_Exercise instructions_: Among the lines below, restate word for word only those from the line with "match rbind (py_split" through the line with "Definition store_input_sources (input_sources", with both end lines kept.

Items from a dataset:
◆ ◆ ◆

(** One pass of the loop of [_store_input_sources]: the layout and index
    it stores, or [None] when the body raises. *)
Definition input_source_entry (layout_info : json) : option (string * Z) :=
  match json_item layout_info "index" with
  | None => None
  | Some ji =>
      match json_int ji with
      | None => None
      | Some index =>
          match json_item layout_info "id" with
          | None => None
          | Some jid =>
              let layout_variant := json_str jid in
              match rbind (py_split "+" (Some 1%nat) layout_variant) (fun l => py_index l 0) with
              | inr layout => Some (layout, index)
              | inl _ => None
              end
          end
      end
  end.

Fixpoint store_loop (vals : list json) (srcs : list (string * Z)) : list (string * Z) * bool :=
  match vals with
  | [] => (srcs, true)
  | v :: vals' =>
      match input_source_entry v with
      | None => (srcs, false)
      | Some (layout, index) => store_loop vals' (assoc_set layout index srcs)
      end
  end.

(** [_store_input_sources(input_sources)] on the dict [__input_sources]:
    its new value, and [false] when the call raised (the exception is
    caught and logged by [ok_cb], after the updates made so far). *)
Definition store_input_sources (input_sources : json) (srcs : list (string * Z))
    : list (string * Z) * bool :=
  match input_sources with
  | JObj kvs => store_loop (map snd (json_dict kvs)) srcs
  | _ => (srcs, false)
  end.

(** The layouts and indexes of the values up to the first one that
    raises. *)
Fixpoint parsed_prefix (vals : list json) : list (string * Z) :=
  match vals with
  | [] => []
  | v :: vals' =>
      match input_source_entry v with
      | None => []
      | Some e => e :: parsed_prefix vals'
      end
  end.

◆ ◆ ◆

_Your solution_:
              match rbind (py_split "+" (Some 1%nat) layout_variant) (fun l => py_index l 0) with
              | inr layout => Some (layout, index)
              | inl _ => None
              end
          end
      end
  end.

Fixpoint store_loop (vals : list json) (srcs : list (string * Z)) : list (string * Z) * bool :=
  match vals with
  | [] => (srcs, true)
  | v :: vals' =>
      match input_source_entry v with
      | None => (srcs, false)
      | Some (layout, index) => store_loop vals' (assoc_set layout index srcs)
      end
  end.

(** [_store_input_sources(input_sources)] on the dict [__input_sources]:
    its new value, and [false] when the call raised (the exception is
    caught and logged by [ok_cb], after the updates made so far). *)
Definition store_input_sources (input_sources : json) (srcs : list (string * Z))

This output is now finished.